In North Waziristan, the removed check-posts make it easier for some militants to reach Bannu, a city in the settled areas of Pakistan.

“If you want to get Afghan militants from tribal areas, that may help them,” says Sami Yousufzai, a senior journalist based in Islamabad.

Porous borders, vast wilderness

The military has been reluctant to tackle North Waziristan because the region is home to allied Afghan militants, particularly the Haqqani Network. Mixed in with the Haqqanis, however, are groups that are enemies of the military, including militants from the Mehsud tribe, foreign fighters, and Al Qaeda.

The lifting of checkpoints on that particular road might work as a sieve, allowing just the right kind of militants to escape.

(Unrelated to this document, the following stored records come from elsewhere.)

(* ===== verification/BrMldExpiry.v ===== *)
(** Liveness of multicast snooping for IPv6: memberships that are not renewed
    go away, by the timer alone; and examples for the table of IPv6 groups. *)

From S2P Require Import Prelude Str Stp Fdb Bridge BrExample BrWp BrForward BrForwardProps.
From S2P Require Import Groups GroupsProps GroupsServe GroupsExpiry BrIgmp BrMld BrGroups BrMldProps.

Section Expiry.
Context (N : net) (nports : nat) (HN : net_ok N nports) (snooping_on : mld_snooping N <> 0) (E : Z).
Implicit Types (w : world).

(** At the time [T] the timer is set, and every membership ends between [T]
    and [E]. *)
Record mld_running (T : Z) w : Prop := mk_mld_running {
  mr_ok : mld_ok N nports w;
  mr_now : now w = u32 T;
  mr_timer : mld_timer w = mld_timer_of N w;
  mr_reps : forall x, x ∈ reporters (mld_mc_hash w) -> due T E (tstamp x)
}.

(** The timer is set two seconds after the earliest of these times. *)
Lemma mld_timer_due T w : mld_running T w -> E <= T + BR_MLD_MEMBERSHIP_TIMEOUT * HZ ->
  reporters (mld_mc_hash w) <> [] ->
  exists S x, mld_timer_of N w = Some (u32 (S + TIMER_CHECK_TIMEOUT)) /\ T <= S <= E /\
    x ∈ reporters (mld_mc_hash w) /\ tstamp x = u32 S.
Proof.
  intros [_ Hnow _ Hr] HE Hn. unfold BR_MLD_MEMBERSHIP_TIMEOUT, HZ in *. set (W := T + 520000).
  set (reps := map tstamp (reporters (mld_mc_hash w))).
  assert (HrW : forall z, z ∈ reps -> due T W z /\ due T E z).
  { intros z (x & -> & Hx)%list_elem_of_fmap. destruct (Hr x Hx) as (a & -> & Ha). split; exists a; split; lia || done. }
  unfold mld_timer_of. rewrite (proj2 (Z.eqb_neq _ _) snooping_on), Hnow, u32_u32_add, earliest_reporter_fold. fold reps.
  unfold BR_MLD_MEMBERSHIP_TIMEOUT, HZ. change (T + 260 * 1000 * 2) with W.
  destruct (earliest_fold T W reps W false) as (S & g & -> & HS & H); [unfold W; lia..|intros z Hz; by apply HrW|].
  destruct H as [(-> & -> & Hno)|[-> Hx]].
  - exfalso. apply Hn. destruct (reporters _) as [|x l]; [done|]. exfalso.
    apply (Hno (tstamp x) E); [apply elem_of_cons; by left|unfold W; lia|apply HrW, elem_of_cons; by left].
  - destruct (rep_at T E S _ Hr) as [HSE (x & Hin & Hts)]; [unfold W in *; lia..|done|]. exists S, x.
    rewrite u32_u32_add. done.
Qed.

Lemma mld_timer_idle w : reporters (mld_mc_hash w) = [] -> mld_timer_of N w = None.
Proof.
  intros H0. unfold mld_timer_of. rewrite (proj2 (Z.eqb_neq _ _) snooping_on), earliest_reporter_fold, H0. done.
Qed.

(** The timer runs, [late] jiffies after the time it is set for. *)
Definition mld_fire (late : Z) w : res world :=
  match mld_timer w with
  | None => Ok w
  | Some t => '(_, w) ← br_mld_query_timeout N (at_time (u32 (t + late)) w); Ok w
  end.

Fixpoint mld_fires (l : list Z) w : res world :=
  match l with [] => Ok w | late :: l => w ← mld_fire late w; mld_fires l w end.

Lemma mld_fire_step T L late w : mld_running T w -> E <= T + BR_MLD_MEMBERSHIP_TIMEOUT * HZ ->
  reporters (mld_mc_hash w) <> [] -> 0 <= late <= L -> L < 2 ^ 30 ->
  exists w' T', mld_fire late w = Ok w' /\ mld_running T' w' /\
    (length (reporters (mld_mc_hash w')) < length (reporters (mld_mc_hash w)))%nat /\ T <= T' <= E + TIMER_CHECK_TIMEOUT + L.
Proof.
  intros Hrun HE Hn Hlate HL. destruct (mld_timer_due T w Hrun HE Hn) as (S & x & Ht & HS & Hx & Hts).
  pose proof Hrun as [Hok Hnow Htm Hr]. unfold mld_fire. rewrite Htm, Ht, u32_u32_add.
  unfold BR_MLD_MEMBERSHIP_TIMEOUT, HZ in *. change TIMER_CHECK_TIMEOUT with 2000.
  set (T' := S + 2000 + late). set (w0 := at_time (u32 T') w).
  destruct (mld_ok_time N nports (u32 T') w Hok) as [Hg0 Hp0].
  destruct (wp_elim _ _ _ (mld_timeout_spec N nports HN w0 Hg0 Hp0)) as ([] & w' & -> & [Hs Eg] & Etm).
  exists w', T'. split; [done|]. change (now w0) with (u32 T') in Eg. cbn [mc_table mld_table] in Eg.
  change (mld_mc_hash w0) with (mld_mc_hash w) in Eg.
  assert (Hafter : forall a, T <= a <= E -> time_after_eq (u32 T') (u32 a) = (a <=? T'))
    by (intros a Ha; apply time_after_eq_abs; unfold T'; lia).
  assert (Hok' : mld_ok N nports w') by (eapply mld_served_ok; [by apply mld_ok_time|exact Hs]).
  destruct (mld_served_same N nports _ _ Hs) as [_ Hw']. split; [split; [done| |done|]|].
  - rewrite Hw'. done.
  - rewrite Eg, reporters_expire. intros y [Hy Hf]%elem_filter. destruct (Hr y Hy) as (a & Ha & Hra).
    rewrite Ha, Hafter in Hf by done. exists a. split; [done|]. apply negb_true_iff, Z.leb_gt in Hf. lia.
  - split; [|unfold T'; lia]. rewrite Eg, reporters_expire. apply filter_shorter. exists x. split; [done|].
    rewrite Hts, Hafter by done. apply negb_false_iff, Z.leb_le. unfold T'. lia.
Qed.

Lemma mld_fires_done L l T w : mld_running T w -> E <= T + BR_MLD_MEMBERSHIP_TIMEOUT * HZ -> L < 2 ^ 30 ->
  Forall (fun late => 0 <= late <= L) l -> (length (reporters (mld_mc_hash w)) <= length l)%nat ->
  exists w' T', mld_fires l w = Ok w' /\ mld_running T' w' /\ reporters (mld_mc_hash w') = [] /\
    T <= T' /\ (T' = T \/ T' <= E + TIMER_CHECK_TIMEOUT + L).
Proof.
  intros Hrun HE HL Hl. revert T w Hrun HE. induction Hl as [|late l Hlate _ IH]; intros T w Hrun HE Hn.
  { exists w, T. split; [done|]. split; [done|]. cbn in Hn. split; [apply nil_length_inv; lia|]. split; [lia|by left]. }
  cbn [mld_fires]. destruct (reporters (mld_mc_hash w)) as [|x reps] eqn:Er.
  - assert (Htm : mld_fire late w = Ok w); [|rewrite Htm; apply IH; [done|done|rewrite Er; cbn; lia]].
    unfold mld_fire. by rewrite (mr_timer _ _ Hrun), mld_timer_idle.
  - destruct (mld_fire_step T L late w Hrun HE) as (w1 & T1 & -> & Hrun1 & Hlt & HT1); [by rewrite Er|done|done|].
    destruct (IH T1 w1) as (w' & T' & Hf & Hrun' & H0 & HT' & Hor); [done|lia|rewrite Er in Hlt; cbn in *; lia|].
    exists w', T'. split; [done|]. split; [done|]. split; [done|]. split; [lia|]. right. lia.
Qed.

End Expiry.

(** C26: with snooping on, IPv6 memberships that nobody renews go away by the
    timer alone.  From any state in which the timer is set and memberships end
    within 260 seconds, as many runs of the timer as there are reporters, each
    up to [L] jiffies late, empty the table and stop the timer, at most 262
    seconds and [L] jiffies after the start; jiffies may wrap around on the
    way. *)
Theorem mld_memberships_end N nports T L l w : net_ok N nports -> mld_snooping N <> 0 ->
  mld_running N nports (T + BR_MLD_MEMBERSHIP_TIMEOUT * HZ) T w -> 0 <= L < 2 ^ 30 ->
  Forall (fun late => 0 <= late <= L) l -> (length (reporters (mld_mc_hash w)) <= length l)%nat ->
  exists w' D, mld_fires N l w = Ok w' /\ Forall (fun c => c = []) (mld_mc_hash w') /\ mld_timer w' = None /\
    now w' = u32 (T + D) /\ 0 <= D <= (BR_MLD_MEMBERSHIP_TIMEOUT + 2) * HZ + L.
Proof.
  intros HN Hs Hrun HL Hl Hn.
  destruct (mld_fires_done N nports HN Hs _ L l T w Hrun) as (w' & T' & Hf & Hrun' & H0 & HT & Hor); [lia..|done|done|].
  exists w', (T' - T). split; [done|]. pose proof Hrun' as [[Hg _] Hnow Htm _].
  split; [by eapply no_reporters|]. split; [rewrite Htm; by apply mld_timer_idle|]. split; [rewrite Hnow; f_equal; lia|].
  unfold BR_MLD_MEMBERSHIP_TIMEOUT, HZ in *. change TIMER_CHECK_TIMEOUT with 2000 in Hor. lia.
Qed.

(** ** Examples *)

(** Two hosts on port 1 and one on the wireless port 3 join the group
    ff0e::1:1, just before jiffies wrap around. *)
Definition demo_grp6 : list Z := [255; 14; 0; 0; 0; 0; 0; 0; 0; 0; 0; 0; 0; 1; 0; 1].
Definition demo_host6 (x : Z) : list Z := [254; 128; 0; 0; 0; 0; 0; 0; 0; 0; 0; 0; 0; 0; 0; x].
Definition demo_join6 (prt : nat) (x : Z) : mld_request :=
  MldJoin 3 MCPD_IF_TYPE_BRIDGED prt demo_grp6 (demo_host6 x) SNOOP_EX_ADD 0 (replicate 16 0) 0.
Definition demo_requests6 : list (Z * mld_request) :=
  [(2 ^ 32 - 3000, demo_join6 0 1); (2 ^ 32 - 2000, demo_join6 0 2); (2 ^ 32 - 1000, demo_join6 2 3)].

Definition demo_start6 : world := demo_world (demo_fdb FORWARDING) (demo_frame broadcast 0x0800 []) [].
Definition demo_joined6 : world := Eval vm_compute in
  match mld_run quiet_net demo_requests6 demo_start6 with Ok w => w | Fault _ => demo_start6 end.

Lemma quiet_net_ok : net_ok quiet_net 3.
Proof. apply (demo_net_ok _ _ (fun _ => Forall_nil_2 _)). Qed.

Lemma demo_joined6_ok : mld_ok quiet_net 3 demo_joined6.
Proof.
  destruct (mld_run_ok quiet_net 3 quiet_net_ok demo_requests6 demo_start6) as (w' & E & H).
  - split; [apply groups_empty|]. apply (wf_numbered quiet_net [1; 2; 3]); [apply demo_wf|by repeat constructor].
  - by repeat constructor; cbn; lia.
  - assert (Ev : match mld_run quiet_net demo_requests6 demo_start6 with Ok w => w | Fault _ => demo_start6 end
      = demo_joined6) by (vm_compute; reflexivity).
    rewrite E in Ev. by rewrite <- Ev.
Qed.

(** The host on the wireless port leaves, and its driver is told. *)
Lemma mld_requests_refine_memberships_witness :
  let q := MldLeave 3 2 demo_grp6 (demo_host6 3) SNOOP_EX_CLEAR (replicate 16 0) in
  (exists ret w', mld_serve quiet_net q demo_joined6 = Ok (ret, w') /\
    mld_refined quiet_net q demo_joined6 w' /\ mld_ok quiet_net 3 w') /\
  match mld_serve quiet_net q demo_joined6 with
  | Ok (_, w') => trace w' = [FlushEntry 3 demo_grp6] /\ map mld_dst (concat (mld_mc_hash w')) = [0%nat]
  | Fault _ => False
  end.
Proof.
  intros q. split; [|by vm_compute].
  apply (mld_requests_refine_memberships quiet_net 3); [exact quiet_net_ok|done|exact demo_joined6_ok|cbn; lia].
Defined.

Lemma demo_joined6_running :
  mld_running quiet_net 3 (2 ^ 32 - 1000 + BR_MLD_MEMBERSHIP_TIMEOUT * HZ) (2 ^ 32 - 1000) demo_joined6.
Proof.
  split; [exact demo_joined6_ok|done|by vm_compute|]. intros x Hx.
  assert (Hr : reporters (mld_mc_hash demo_joined6) = [mk_rep (demo_host6 3) 259000; mk_rep (demo_host6 1) 257000;
    mk_rep (demo_host6 2) 258000]) by by vm_compute.
  rewrite Hr, !elem_of_cons in Hx. destruct Hx as [->|[->|[->|Hx%elem_of_nil]]]; [| | |done].
  - exists (2 ^ 32 + 259000). by vm_compute.
  - exists (2 ^ 32 + 257000). by vm_compute.
  - exists (2 ^ 32 + 258000). by vm_compute.
Qed.

Lemma mld_memberships_end_witness : exists w' D, mld_fires quiet_net [0; 5; 10] demo_joined6 = Ok w' /\
  Forall (fun c => c = []) (mld_mc_hash w') /\ mld_timer w' = None /\
  now w' = u32 (2 ^ 32 - 1000 + D) /\ 0 <= D <= (BR_MLD_MEMBERSHIP_TIMEOUT + 2) * HZ + 10.
Proof.
  apply (mld_memberships_end quiet_net 3 (2 ^ 32 - 1000) 10 [0; 5; 10] demo_joined6).
  - exact quiet_net_ok.
  - done.
  - exact demo_joined6_running.
  - lia.
  - repeat constructor; lia.
  - by vm_compute; repeat constructor.
Defined.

“That’s a good opportunity for Afghan militants, but I don’t think the Pakistani militants, especially the Mehsud militants would use that,” says Mr. Yousufzai.

Years of Pakistani offensives have seen militants shift from one tribal area to the next, evading any sort of Waterloo. Just last week, a group of several hundred militants evicted from Swat by the military in 2009 crossed over from Afghanistan into the region of Dir.

The Pakistani military points out that it cannot completely seal off the mountainous terrain, vast wildernesses, and porous borders.

Gul agrees: “It’s not possible to man every area in North or South Waziristan. For that they would need 300,000 to 400,000 military personnel.”

Military spokesman Gen. Athar Abbas argues that the Dir incident shows that the Army is slowly closing down the space for militants to move. With military operations going on in most of the tribal regions, the settled area of Dir may have looked attractive. (The military and local residents eventually repulsed the group.)

“The more you enhance control over your lost territory, the more space is lost to them,” says General Abbas.

And the scattering of militants before offensives can have its upside – in the case of Kashmiri it may have increased his exposure enough to kill him.

But slow military progress on the ground appears set to ensure that his comrades will live to fight another day.